What are some techniques, methods, or intuitions that help me to understand whether a simulation is running properly, i.e., it is producing the correct output or trajectory?
It's a very broad question and there isn't really a clean answer that will apply for all cases but I'll just provide some general advice. I would start by re-creating a known result. Follow a tutorial for a well-studied system and make sure you can reproduce each stage of the simulation process. The most common problems with MD simulations will either cause the simulation software to crash or spit out warnings. Do not ignore warnings in the output unless you understand what they mean and are confident they are irrelevant to your case.
Visualize your geometry and trajectory!
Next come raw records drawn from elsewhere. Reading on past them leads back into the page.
(** A retained request is what its own intent becomes. *)
Definition request_complete (s : chan) (m : ChannelMessage) : Prop :=
  ∃ i j t, Dict.get m.(message_id) s.(intent_by_message) = Some i ∧
    i.(in_message_id) = derived_id i ∧ json_value i.(in_payload) = Ok j ∧ m = request_of i j t.
(** A retained reply answers a retained request, which its sender may answer
    and has acknowledged, and its payload has a proof. *)
Definition reply_complete (s : chan) (m : ChannelMessage) : Prop :=
  ∃ request actor contract port j t,
    request ∈ s.(messages) ∧ admits request actor contract port ∧ wire j ∧
    m = reply_of request actor contract port j t ∧
    (request.(message_id), actor) ∈ ack_key_of <$> s.(acks) ∧
    Dict.get m.(message_id) s.(reply_proofs) = Some (proof_of request actor port j).

(** The acknowledgement a reply implies. *)
Definition key_of_reply (m : ChannelMessage) : option ack_key :=
  match m.(reply_to), m.(sender) with
  | Some request, Some actor => Some (request, actor)
  | _, _ => None
  end.
Record inv (s : chan) : Prop := {
  v_ids : NoDup (message_id <$> s.(messages));
  v_by_id : s.(by_id) = (λ m, (m.(message_id), m)) <$> s.(messages);
  v_seq : s.(seq_by_id) = imap (λ i m, (m.(message_id), S i)) s.(messages);
  v_att : Dict.keys s.(attestations) = request_ids s;
  v_int : Dict.keys s.(intent_by_message) = request_ids s;
  v_rc : Dict.keys s.(reply_command) = reply_mids s;
  v_rp : Dict.keys s.(reply_proofs) = reply_mids s;
  v_rm : s.(reply_message) = (λ p, (p.2, p.1)) <$> s.(reply_command);
  v_rm_nodup : NoDup (Dict.keys s.(reply_message));
  v_acks : NoDup (ack_key_of <$> s.(acks));
  v_abk : s.(ack_by_key) = (λ a, (ack_key_of a, a)) <$> s.(acks);
  v_ac : Dict.values s.(ack_commands) = ack_key_of <$> s.(acks);
  v_ac_nodup : NoDup (Dict.keys s.(ack_commands));
  v_ack_known : ∀ a, a ∈ s.(acks) → a.(ack_message) ∈ message_id <$> s.(messages);
  v_request : ∀ m, m ∈ s.(messages) → m.(msg_kind) = KRequest → request_complete s m;
  v_reply : ∀ m, m ∈ s.(messages) → m.(msg_kind) = KReply → reply_complete s m;
  v_cmd : ∀ c m key, m ∈ s.(messages) → Dict.get c s.(reply_message) = Some m.(message_id) →
    Dict.get c s.(ack_commands) = Some key → key_of_reply m = Some key;
}.
Definition pure {A} (m : C A) : Prop := ∀ s r s', m s = (r, s') → s' = s.
Lemma pure_lift {A} (r : result channel_error A) : pure (lift r).
Proof. by intros s r' s' [= _ <-]. Qed.
Lemma pure_raise {A} e : pure (@raise chan channel_error A e).
Proof. by intros s r' s' [= _ <-]. Qed.
Lemma pure_ret {A} (a : A) : pure (eret a).
Proof. by intros s r' s' [= _ <-]. Qed.
Lemma pure_get : pure get.
Proof. by intros s r' s' [= _ <-]. Qed.
Lemma pure_bind {A B} (m : C A) (f : A → C B) : pure m → (∀ a, pure (f a)) → pure (ebind m f).
Proof.
  intros Hm Hf s r s'. unfold ebind. destruct (m s) as [[a|e] s1] eqn:E; apply Hm in E as ->.
  - apply Hf.
  - by intros [= _ <-].
Qed.
Create HintDb pure.
#[export] Hint Resolve pure_lift pure_raise pure_ret pure_get pure_bind : pure.
Ltac pure_tac := repeat first
  [ progress intros
  | apply pure_bind | apply pure_lift | apply pure_raise | apply pure_ret | apply pure_get
  | match goal with |- pure (match ?x with _ => _ end) => destruct x end ].
Lemma reads_pure cfg c : reads c = true → pure (run_call cfg c).
Proof.
  destruct c; try done; intros _; unfold run_call, message, reply_for, latest_revision, inbox;
    pure_tac.
Qed.

Section step.
Context (cfg : channel_config) (s : chan) (H : inv s).
(** C40: Paging an inbox at a revision visits everything exactly once and in order, whatever is
    appended meanwhile: the first page is the first deliveries visible to the actor at the cut,
    and the page after the cursor of any delivery is the deliveries that follow it. *)
Theorem inbox_pages_complete cfg cs more actor rev limit ds1 d ds2 :
  let s := history cfg cs in
  (0 < limit ≤ Zpos cfg.(own_max_batch))%Z → revision_of s rev →
  filter (visible actor None) (cut_deliveries s actor rev) = ds1 ++ d :: ds2 →
  let s2 := run_calls cfg more s in
  let after := Some (d.(delivery_seq), d.(delivered).(message_id)) in
  inbox cfg actor rev None limit s2 = (Ok (take (Z.to_nat limit) (ds1 ++ d :: ds2)), s2) ∧
  inbox cfg actor rev after limit s2 = (Ok (take (Z.to_nat limit) ds2), s2).
Proof.
  intros s Hl Hrev Hds s2 after. assert (inv s) as H by apply history_inv.
  assert (inv s2) as H2 by (by apply run_calls_inv).
  assert (extends s s2) as He by (by apply run_calls_extends).
  destruct (cut_stable s s2 actor rev He Hrev) as [Hrev2 Hcut].
  split; apply inbox_iff; try done; rewrite Hcut; (split; [done|]; split; [done|]; split; [done|]).
  - by rewrite Hds.
  - f_equal. symmetry.
    assert (filter (visible actor after) (cut_deliveries s actor rev)
      = filter (visible actor after) (filter (visible actor None) (cut_deliveries s actor rev))) as ->.
    { symmetry. apply list_filter_filter_l. intros x [? _]. by split. }
    rewrite Hds. apply (after_cursor actor).
    + rewrite <-Hds. apply filter_sorted, seqs_sorted.
    + rewrite <-Hds. apply Forall_forall. by intros x [[? _] _]%list_elem_of_filter.
Qed.
Lemma inbox_pages_complete_witness :
  ∃ page, inbox ChannelFixture.cfg "alice" (mkRevision 1 0) None 2 ChannelFixture.answered
    = (Ok [page], ChannelFixture.answered) ∧ delivered page = ChannelFixture.request ∧
      acknowledged page = false.
Proof.
  destruct (inbox_pages_complete ChannelFixture.cfg [ChannelFixture.ask] [ChannelFixture.answer_]
    "alice" (mkRevision 1 0) 2 [] (mkDelivery 1 ChannelFixture.request false) []) as [E _].
  - vm_compute. split; congruence.
  - split; [vm_compute; lia|vm_compute; lia|]. intros a Ha. vm_compute in Ha. inversion Ha.
  - vm_compute. reflexivity.
  - exists (mkDelivery 1 ChannelFixture.request false).
    rewrite ChannelFixture.then_answered in E. split; [exact E|split; reflexivity].
Defined.
(** A limit above the channel's batch. *)
Lemma inbox_page_exact_witness :
  ~ ∃ ds s', inbox ChannelFixture.cfg "alice" (mkRevision 0 0) None 3
    (history ChannelFixture.cfg ChannelFixture.calls) = (Ok ds, s').
Proof.
  intros (ds & s' & E). apply inbox_page_exact in E as (_ & [_ Hl] & _). vm_compute in Hl.
  apply Hl. reflexivity.
Defined.
(* ===== verification/Journal.v ===== *)
(** The durable execution store
    ([src/constructicon/substrate/journal/_sqlite_execution.py], [_sqlite_runs.py],
    [_sqlite_execution_facts.py]): runs, their fenced leases, their event log,
    write-once checkpoints, capability leases, effects and attestations.

    A table is a list of typed rows, so decoding a column never fails; the
    seals that detect edits made behind the store's back mirror these rows and
    are not modelled, the relations between rows that it re-proves are. One
    public method is one transaction: [_txn] keeps the state when it raises.
    [now] is the reading of the clock. *)

From S2P Require Import Prelude Identity Address Graph Capability Manifest Message Run Effect.

(** ** Rows *)
Inductive CapabilityMode := NormalCapabilities | DiscardCapabilities.
#[export] Instance CapabilityMode_eq_dec : EqDecision CapabilityMode.
Proof. solve_decision. Defined.
Inductive origin_kind := OriginStart | OriginReproduce | OriginCounterfactual.
#[export] Instance origin_kind_eq_dec : EqDecision origin_kind.
Proof. solve_decision. Defined.
Record RunOrigin := mkOrigin {
  or_kind : origin_kind;
  or_actor : string;
  or_command : string;
  or_source : option RunId;
  or_overrides : list (string * Digest);
  or_effects : EffectMode;
  or_capabilities : CapabilityMode;
}.
#[export] Instance RunOrigin_eq_dec : EqDecision RunOrigin.
Proof. solve_decision. Defined.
Many problems in simulations can occur when setting up your system geometry. It's very easy to make mistakes here. Visualize each stage in detail with a geometry visualization software of your choice to make sure the geometry makes sense. Don't proceed until you're satisfied that it does.
Generate radial distribution functions. These can help you catch atoms accidentally placed too close to each other. Look for any density in the RDF closer than your shortest expected bonds. Unexpected peaks in the RDFs should also be investigated.
Plot (at least) the system potential energy, density, pressure, and temperature for your simulation trajectory. Potential energy should be negative (unless the pressure is extreme), density should remain reasonable, and the temperature and pressure should remain near your set point (assuming an NPT simulation).
If simulating a protein, generate a Ramachandran plot of a series of structures along your trajectory. Dramatic changes in this distribution indicate large structural changes in your protein which may or may not be intended.